Let's consider the case of Gentoo vs Chinstrap penguins, using Flipper length and body mass.  The associated scatter plot looks like this.

In [108]:
gc_df = simple_df[(simple_df.Type=='Gentoo') | (simple_df.Type=='Chinstrap')]

In [110]:
data2 = ColumnDataSource(gc_df)

In [113]:
f=figure(title='Flipper length vs Body Mass')
f.scatter(x='Mass',y='Flipper',color='Color',legend_group='Type',source=data2)
show(f)

Notice that the red and green points are not *linearly separable.*  So a straightforward SVM classifier isn't going to be able
to separate the two types of penguins based on their flipper length and body mass.  To look more closely, let's plot the convex hulls of the two sets.

In [114]:
from scipy.spatial import ConvexHull

First extract the data points corresponding to the Gentoo penguins

In [311]:
pts = gc_df[gc_df['Type']=='Gentoo'][['Mass','Flipper']].values
pts2 = gc_df[gc_df['Type']=='Chinstrap'][['Mass','Flipper']].values

The sklearn `ConvexHull` function computes the convex hull of a set of points.  T

In [312]:
hull1=ConvexHull(pts)
hull2 = ConvexHull(pts2)

`hull.vertices` are the indices of the vertex points in the original array pts, in counterclockwise order.  So to draw the convex hull we need to draw a series of lines.

In [313]:
f=figure()
f.scatter(x='Mass',y='Flipper',color='Color',source=data2)
x0=hull.vertices[-1] # the last element
for x in hull.vertices:
    f.line(x=[pts[x0][0],pts[x][0]],y=[pts[x0][1],pts[x][1]],line_width=2,line_dash='dashed')
    x0=x
x0 = hull2.vertices[-1]
for x in hull2.vertices:
    f.line(x=[pts2[x0][0],pts2[x][0]],y=[pts2[x0][1],pts2[x][1]],line_width=2,line_dash='dashed')
    x0=x
show(f)

Notice that some of the red points are inside the convex hull of the green points, and the two convex hulls overlap.
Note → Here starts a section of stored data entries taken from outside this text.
(* ===== verification/DaemonProtocol.v ===== *)
(** * [crates/goble-daemon-protocol]: requests and frames

    The requests a client sends, and the frame both directions use.  Its framing
    is that of [HarnessProtocol.v], at this message type. *)

From S2P Require Import Prelude HarnessTypes HarnessProtocol Workflow.

Module DaemonRequest.
Inductive t {X : Externs} : Type :=
| RunHarness (turn : HarnessTurn)
| Resume (session_id : SessionId) (response : Str)
| ResumeCommand (session_id : SessionId) (decision : CommandDecision.t)
| Cancel (session_id : SessionId)
| ListHarnesses
| Snapshot
| Rewind (session_id : SessionId) (at_ : nat)
| Fork (session_id : SessionId) (at_ : nat) (new_session_id : SessionId)
| Replay (session_id : SessionId) (at_ : nat)
| Checkpoints (session_id : SessionId)
| Select (session_id : SessionId) (at_ : nat)
| Apply (session_id : SessionId) (at_ : nat)
| Release (session_id : SessionId) (at_ : nat)
| Discard (session_id : SessionId) (at_ : nat)
| RunWorkflow (request : WorkflowHostRequest).
End DaemonRequest.

Module DaemonMessage.
Inductive t {X : Externs} : Type :=
| Request (request : DaemonRequest.t)
| Event (event : DaemonEvent.t).
End DaemonMessage.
Nevertheless, one can come up with a linear classifier (support vector machine) that mostly works.

In [316]:
from sklearn.svm import LinearSVC

In [317]:
classes=gc_df['Type'].map({'Gentoo':0,'Chinstrap':1}).values
pts = gc_df[['Mass','Flipper']].values

In [319]:
classifier = SVC(kernel='linear').fit(X=pts,y=classes)
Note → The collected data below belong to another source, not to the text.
(* ===== verification/Vim.v ===== *)
(** * [crates/goble-ui/src/vim], [mod.rs]: the modal engine

    The engine's state, the buffer a key edits and the system clipboard are
    threaded explicitly ([Engine.st]); one definition per method.  Positions
    are [nat] and fit a [usize]; the typed counts are [N], saturated as the
    [u32] and [usize] they are in the source.  [.] replays keys through
    [normal], so the recursive part takes fuel and answers [None] when it runs
    out of it; every other path ignores the fuel. *)

From S2P Require Import Prelude VimWords VimObjects.

#[local] Open Scope goble_scope.

(** ** Data *)

Module MotionType.
Inductive t : Type := Charwise | Linewise.
End MotionType.

Inductive VimMode : Type :=
| Normal
| Insert
| Visual (kind : MotionType.t)
| Replace.

Inductive VimOutcome : Type := Passthrough | Consumed | Moved | Edited.

Module Case.
Inductive t : Type := Toggle | Lower | Upper.
End Case.

Record Register : Type := mkRegister { rg_text : Str; rg_linewise : bool }.
Definition Register_default : Register := mkRegister [] false.

Module Operator.
Inductive t : Type := Delete | Change | Yank | ToggleCase | Lowercase | Uppercase.
End Operator.

Record FindMotion : Type := mkFindMotion {
  fm_forward : bool;
  fm_before : bool;
  fm_target : char
}.

Module Pending.
Inductive t : Type :=
| Operator (operator : Operator.t)
| TextObject (operator : Operator.t) (around : bool)
| G
| Find (motion : FindMotion)
| OperatorFind (operator : Operator.t) (motion : FindMotion)
| Replace
| Register
| VisualObject (around : bool).
End Pending.
Notation Pending := Pending.t.

Record LastChange : Type := mkLastChange { lc_keys : list Str; lc_insert : Str }.

#[export] Instance MotionType_eq_dec : EqDecision MotionType.t.
Proof. solve_decision. Defined.
#[export] Instance VimMode_eq_dec : EqDecision VimMode.
Proof. solve_decision. Defined.
#[export] Instance VimOutcome_eq_dec : EqDecision VimOutcome.
Proof. solve_decision. Defined.
#[export] Instance Operator_eq_dec : EqDecision Operator.t.
Proof. solve_decision. Defined.

Definition UNDO_LIMIT : nat := 100.

(** [VimMode::label], [VimMode::is_insert]. *)
Definition label (m : VimMode) : Str :=
  match m with
  | Normal => lit "NORMAL"
  | Insert => lit "INSERT"
  | Visual MotionType.Charwise => lit "VISUAL"
  | Visual MotionType.Linewise => lit "V-LINE"
  | Replace => lit "REPLACE"
  end.
Definition is_insert (m : VimMode) : bool := bool_decide (m = Insert).

Definition operator_char (o : Operator.t) : char :=
  match o with
  | Operator.Delete => 100
  | Operator.Change => 99
  | Operator.Yank => 121
  | Operator.ToggleCase => 126
  | Operator.Lowercase => 117
  | Operator.Uppercase => 85
  end%N.

Definition operator_from_char (c : char) : option Operator.t :=
  if one_of c "d" then Some Operator.Delete
  else if one_of c "c" then Some Operator.Change
  else if one_of c "y" then Some Operator.Yank
  else None.

Record VimState : Type := mkVimState {
  vs_mode : VimMode;
  vs_anchor : nat;
  vs_pending : option Pending;
  vs_count : option N;
  vs_count2 : option N;
  vs_register : char;
  vs_registers : gmap N Register;
  vs_last_find : option FindMotion;
  vs_last_change : option LastChange;
  vs_command : list Str;
  vs_insert_keys : list Str;
  vs_insert_text : Str;
  vs_undo : list (Str * nat);
  vs_redo : list (Str * nat);
  vs_unnamed_clipboard : bool;
  vs_replaying : N
}.

(** Assignments to the fields. *)
Definition set_mode (x : VimMode) (s : VimState) : VimState :=
  mkVimState x (vs_anchor s) (vs_pending s) (vs_count s) (vs_count2 s) (vs_register s)
    (vs_registers s) (vs_last_find s) (vs_last_change s) (vs_command s) (vs_insert_keys s)
    (vs_insert_text s) (vs_undo s) (vs_redo s) (vs_unnamed_clipboard s) (vs_replaying s).
Definition set_anchor (x : nat) (s : VimState) : VimState :=
  mkVimState (vs_mode s) x (vs_pending s) (vs_count s) (vs_count2 s) (vs_register s)
    (vs_registers s) (vs_last_find s) (vs_last_change s) (vs_command s) (vs_insert_keys s)
    (vs_insert_text s) (vs_undo s) (vs_redo s) (vs_unnamed_clipboard s) (vs_replaying s).
Definition set_pending (x : option Pending) (s : VimState) : VimState :=
  mkVimState (vs_mode s) (vs_anchor s) x (vs_count s) (vs_count2 s) (vs_register s)
    (vs_registers s) (vs_last_find s) (vs_last_change s) (vs_command s) (vs_insert_keys s)
    (vs_insert_text s) (vs_undo s) (vs_redo s) (vs_unnamed_clipboard s) (vs_replaying s).
Definition set_count (x : option N) (s : VimState) : VimState :=
  mkVimState (vs_mode s) (vs_anchor s) (vs_pending s) x (vs_count2 s) (vs_register s)
    (vs_registers s) (vs_last_find s) (vs_last_change s) (vs_command s) (vs_insert_keys s)
    (vs_insert_text s) (vs_undo s) (vs_redo s) (vs_unnamed_clipboard s) (vs_replaying s).
Definition set_count2 (x : option N) (s : VimState) : VimState :=
  mkVimState (vs_mode s) (vs_anchor s) (vs_pending s) (vs_count s) x (vs_register s)
    (vs_registers s) (vs_last_find s) (vs_last_change s) (vs_command s) (vs_insert_keys s)
    (vs_insert_text s) (vs_undo s) (vs_redo s) (vs_unnamed_clipboard s) (vs_replaying s).
Definition set_register (x : char) (s : VimState) : VimState :=
  mkVimState (vs_mode s) (vs_anchor s) (vs_pending s) (vs_count s) (vs_count2 s) x
    (vs_registers s) (vs_last_find s) (vs_last_change s) (vs_command s) (vs_insert_keys s)
    (vs_insert_text s) (vs_undo s) (vs_redo s) (vs_unnamed_clipboard s) (vs_replaying s).
Definition set_registers (x : gmap N Register) (s : VimState) : VimState :=
  mkVimState (vs_mode s) (vs_anchor s) (vs_pending s) (vs_count s) (vs_count2 s)
    (vs_register s) x (vs_last_find s) (vs_last_change s) (vs_command s) (vs_insert_keys s)
    (vs_insert_text s) (vs_undo s) (vs_redo s) (vs_unnamed_clipboard s) (vs_replaying s).
Definition set_last_find (x : option FindMotion) (s : VimState) : VimState :=
  mkVimState (vs_mode s) (vs_anchor s) (vs_pending s) (vs_count s) (vs_count2 s) (vs_register s)
    (vs_registers s) x (vs_last_change s) (vs_command s) (vs_insert_keys s) (vs_insert_text s)
    (vs_undo s) (vs_redo s) (vs_unnamed_clipboard s) (vs_replaying s).
Definition set_last_change (x : option LastChange) (s : VimState) : VimState :=
  mkVimState (vs_mode s) (vs_anchor s) (vs_pending s) (vs_count s) (vs_count2 s) (vs_register s)
    (vs_registers s) (vs_last_find s) x (vs_command s) (vs_insert_keys s) (vs_insert_text s)
    (vs_undo s) (vs_redo s) (vs_unnamed_clipboard s) (vs_replaying s).
Definition set_command (x : list Str) (s : VimState) : VimState :=
  mkVimState (vs_mode s) (vs_anchor s) (vs_pending s) (vs_count s) (vs_count2 s) (vs_register s)
    (vs_registers s) (vs_last_find s) (vs_last_change s) x (vs_insert_keys s) (vs_insert_text s)
    (vs_undo s) (vs_redo s) (vs_unnamed_clipboard s) (vs_replaying s).
Definition set_insert_keys (x : list Str) (s : VimState) : VimState :=
  mkVimState (vs_mode s) (vs_anchor s) (vs_pending s) (vs_count s) (vs_count2 s) (vs_register s)
    (vs_registers s) (vs_last_find s) (vs_last_change s) (vs_command s) x (vs_insert_text s)
    (vs_undo s) (vs_redo s) (vs_unnamed_clipboard s) (vs_replaying s).
Definition set_insert_text (x : Str) (s : VimState) : VimState :=
  mkVimState (vs_mode s) (vs_anchor s) (vs_pending s) (vs_count s) (vs_count2 s) (vs_register s)
    (vs_registers s) (vs_last_find s) (vs_last_change s) (vs_command s) (vs_insert_keys s) x
    (vs_undo s) (vs_redo s) (vs_unnamed_clipboard s) (vs_replaying s).
Definition set_undo (x : list (Str * nat)) (s : VimState) : VimState :=
  mkVimState (vs_mode s) (vs_anchor s) (vs_pending s) (vs_count s) (vs_count2 s) (vs_register s)
    (vs_registers s) (vs_last_find s) (vs_last_change s) (vs_command s) (vs_insert_keys s)
    (vs_insert_text s) x (vs_redo s) (vs_unnamed_clipboard s) (vs_replaying s).
Definition set_redo (x : list (Str * nat)) (s : VimState) : VimState :=
  mkVimState (vs_mode s) (vs_anchor s) (vs_pending s) (vs_count s) (vs_count2 s) (vs_register s)
    (vs_registers s) (vs_last_find s) (vs_last_change s) (vs_command s) (vs_insert_keys s)
    (vs_insert_text s) (vs_undo s) x (vs_unnamed_clipboard s) (vs_replaying s).
Definition set_unnamed_clipboard (x : bool) (s : VimState) : VimState :=
  mkVimState (vs_mode s) (vs_anchor s) (vs_pending s) (vs_count s) (vs_count2 s) (vs_register s)
    (vs_registers s) (vs_last_find s) (vs_last_change s) (vs_command s) (vs_insert_keys s)
    (vs_insert_text s) (vs_undo s) (vs_redo s) x (vs_replaying s).
Definition set_replaying (x : N) (s : VimState) : VimState :=
  mkVimState (vs_mode s) (vs_anchor s) (vs_pending s) (vs_count s) (vs_count2 s) (vs_register s)
    (vs_registers s) (vs_last_find s) (vs_last_change s) (vs_command s) (vs_insert_keys s)
    (vs_insert_text s) (vs_undo s) (vs_redo s) (vs_unnamed_clipboard s) x.

Definition VimState_new : VimState :=
  mkVimState Insert 0 None None None DQUOTE ∅ None None [] [] [] [] [] false 0.

Definition is_pending (s : VimState) : bool :=
  bool_decide (vs_pending s <> None \/ vs_count s <> None \/ vs_count2 s <> None).

(** [VimState::reset]. *)
Definition reset (s : VimState) : VimState :=
  s |> set_pending None |> set_count None |> set_count2 None |> set_command []
    |> set_insert_keys [] |> set_insert_text [] |> set_mode Insert.

(** ** The buffer *)

Record VimBuffer : Type := mkVimBuffer { vb_text : Str; vb_caret : nat }.

Definition VimBuffer_new (text : Str) (caret : nat) : VimBuffer :=
  mkVimBuffer text (caret `min` length text).
Definition buffer_len (b : VimBuffer) : nat := length (vb_text b).

(** [chars.drain(start..end)]. *)
Definition drain (chars : list char) (start end_ : nat) : list char :=
  take start chars ++ drop end_ chars.

Definition buffer_delete (r : range) (b : VimBuffer) : VimBuffer :=
  let start := r.1 `min` buffer_len b in
  let end_ := r.2 `min` buffer_len b in
  if bool_decide (end_ <= start) then b
  else mkVimBuffer (drain (vb_text b) start end_) start.

(** The loop's one-by-one insertions put [text] at [at]. *)
Definition buffer_insert (at_ : nat) (text : Str) (b : VimBuffer) : VimBuffer :=
  let at_ := at_ `min` buffer_len b in
  mkVimBuffer (take at_ (vb_text b) ++ text ++ drop at_ (vb_text b)) (at_ + length text).

(** [(at + count).min(len)] and [at.saturating_sub(count)]. *)
Definition plus_count (at_ : nat) (count : N) (len : nat) : nat :=
  N.to_nat (N.min (N.of_nat at_ + count) (N.of_nat len)).
Definition minus_count (at_ : nat) (count : N) : nat := N.to_nat (N.of_nat at_ - count).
The parameter `classifier.coef_` is a two-d array [A,B] and `classifier.intercept_` is a number C; together
they define the line Ax+By+C=0 that is the "best" separating hyperplane

In [320]:
classifier.coef_

array([[-0.00687571, -0.93496601]])

In [321]:
classifier.intercept_

array([223.87704146])

We can add this line to the picture above.

In [322]:
x=np.linspace(2500,7000,100)

In [323]:
y=(223.87704-.00687571*x)/(.934966)

In [324]:
f.line(x=x,y=y)

In [325]:
show(f)

Some red points are above the line, and some green are below; but this is in some sense the "best" separating line.
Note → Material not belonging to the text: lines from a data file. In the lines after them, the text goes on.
(** An operator changes its range and nothing else: on a range of the text,
    [d] and [c] remove it, [y] leaves it, the case operators map it character by
    character, and the text before and after is untouched; the caret is left at the
    start of the range, [d], [c] and [y] put the range in the register the command
    named, which goes back to the unnamed one, [c] opens an insert session, and the
    command's keys become what [.] repeats. *)
Theorem apply_operator_exact (operator : Operator.t) (r : range) (linewise : bool) (s : st)
    (Hlt : r.1 < r.2) (Hle : r.2 <= len s) :
  let s' := (apply_operator operator r linewise s).1 in
  let taken := slice (text s) r in
  text s' = take r.1 (text s) ++ transform operator taken ++ drop r.2 (text s) /\
  caret s' = r.1 /\
  operated operator taken linewise (vim s) (vim s') /\
  (apply_operator operator r linewise s).2 = (if bool_decide (operator = Operator.Yank) then Moved else Edited).
Proof.
  unfold apply_operator, used_register. cbv zeta.
  destruct (buffer_slice_valid r (buf s) Hlt Hle) as [Hs Hne].
  change (buf (on_vim (set_register DQUOTE) s)) with (buf s). rewrite Hs.
  rewrite bool_decide_false by done. set (taken := slice (text s) r) in *.
  destruct (write_register_shape (vs_register (vim s)) taken linewise (on_vim (set_register DQUOTE) s)) as [cb Hw].
  destruct operator; unfold operated; cbn [takes_register transform];
    try rewrite Hw; try rewrite buffer_change_case_valid by done; unfold caret; simpl;
    rewrite ?buffer_delete_valid by done; simpl.
  2: split_and!; done.
  2:{ split_and!; try done. by rewrite take_slice_drop by lia. }
  all: match goal with |- context [remember_change None ?v] =>
      pose proof (remember_change_None v) as (H1 & H2 & H3 & H4 & H5); simpl in * end.
  all: split_and!; try done; try (by rewrite H3); try (by rewrite H4); try (by rewrite H5).
  all: intros Hr; by rewrite H2.
Qed.

(** ** Registers *)

(** The unnamed register holds whatever was written last, under any name but [_]. *)
Lemma written_unnamed name content linewise m : name <> UNDERSCORE ->
  written name content linewise m !! DQUOTE = Some (mkRegister content linewise).
Proof.
  intros Hn. unfold written. rewrite bool_decide_false by done. cbv zeta.
  case_bool_decide as Hk; [|by rewrite lookup_insert_eq].
  rewrite Hk, lookup_insert_eq. unfold register_key in Hk.
  destruct (is_ascii_uppercase name) eqn:Hu; [|done].
  unfold to_ascii_lowercase in Hk. rewrite Hu in Hk. unfold is_ascii_uppercase, DQUOTE in *.
  apply andb_true_iff in Hu as [?%N.leb_le ?%N.leb_le]. lia.
Qed.

Lemma iter_one_repeat content : repeat_text (N.max 1 1) content = content.
Proof. unfold repeat_text. simpl. by rewrite app_nil_r. Qed.

Lemma delete_state (r : range) linewise s : r.1 < r.2 -> r.2 <= len s ->
  let s' := (apply_operator Operator.Delete r linewise s).1 in
  buf s' = mkVimBuffer (take r.1 (text s) ++ drop r.2 (text s)) r.1 /\
  vs_registers (vim s') = written (vs_register (vim s)) (slice (text s) r) linewise (vs_registers (vim s)) /\
  vs_register (vim s') = DQUOTE /\
  vs_unnamed_clipboard (vim s') = vs_unnamed_clipboard (vim s).
Proof.
  intros Hlt Hle. destruct (buffer_slice_valid r (buf s) Hlt Hle) as [Hs Hne].
  unfold apply_operator, used_register. cbv zeta.
  change (buf (on_vim (set_register DQUOTE) s)) with (buf s). rewrite Hs, bool_decide_false by done.
  destruct (write_register_shape (vs_register (vim s)) (slice (text s) r) linewise
    (on_vim (set_register DQUOTE) s)) as [cb Hw]. rewrite Hw. simpl.
  rewrite buffer_delete_valid by done.
  match goal with |- context [remember_change None ?v] =>
    destruct (remember_change_None v) as (_ & _ & -> & -> & _);
    assert (vs_unnamed_clipboard (remember_change None v) = vs_unnamed_clipboard v) as ->
      by (unfold remember_change; by case_bool_decide) end.
  done.
Qed.

Lemma paste_unnamed before content lw s : vs_register (vim s) = DQUOTE ->
  vs_unnamed_clipboard (vim s) = false ->
  vs_registers (vim s) !! DQUOTE = Some (mkRegister content lw) -> content <> [] ->
  let at_ := normal_caret (caret s) (len s) in
  let at_ := if (before : bool) then at_ else (at_ + 1) `min` len s in
  buf (paste 1 before s).1 =
  mkVimBuffer (take at_ (text s) ++ content ++ drop at_ (text s))
    (normal_caret (at_ + length content - 1) (length content + len s)).
Proof.
  intros Hr Hu Hm Hne. cbv zeta. unfold paste, used_register, read_register. rewrite Hr.
  rewrite bool_decide_false by done. replace (one_of DQUOTE "+*") with false by done.
  change (vim (on_vim (set_register DQUOTE) s)) with (set_register DQUOTE (vim s)).
  change (vs_unnamed_clipboard (set_register DQUOTE (vim s))) with (vs_unnamed_clipboard (vim s)).
  change (vs_registers (set_register DQUOTE (vim s))) with (vs_registers (vim s)).
  rewrite Hm, Hu, andb_false_r. cbn [default rg_text]. cbv zeta. rewrite bool_decide_false by done.
  rewrite iter_one_repeat. unfold caret, len, buffer_len, set_caret, buffer_insert. simpl.
  set (c := normal_caret (vb_caret (buf s)) (length (text s))).
  assert (c <= length (text s)) by apply RangeProps.normal_caret_le.
  set (a := if before then c else _). assert (a <= length (text s)) by (unfold a; destruct before; lia).
  unfold buffer_len. rewrite Nat.min_l by lia. f_equal. f_equal.
  rewrite !length_app, length_take, length_drop. lia.
Qed.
This line is found by considering the reduced convex hulls of the two sets.  If X is a set of points, then the reduced convex hull with parameter 0<K<1 is the set of convex combinations of points from X where the weight attached to any point is at most K.  By
shrinking K you can get the two reduced convex hulls to separate and then find the line between them.

Following the ideas outlined above, look at some of the other combinations of variables to see if they are linearly separable and what the classifying hyperplane looks like.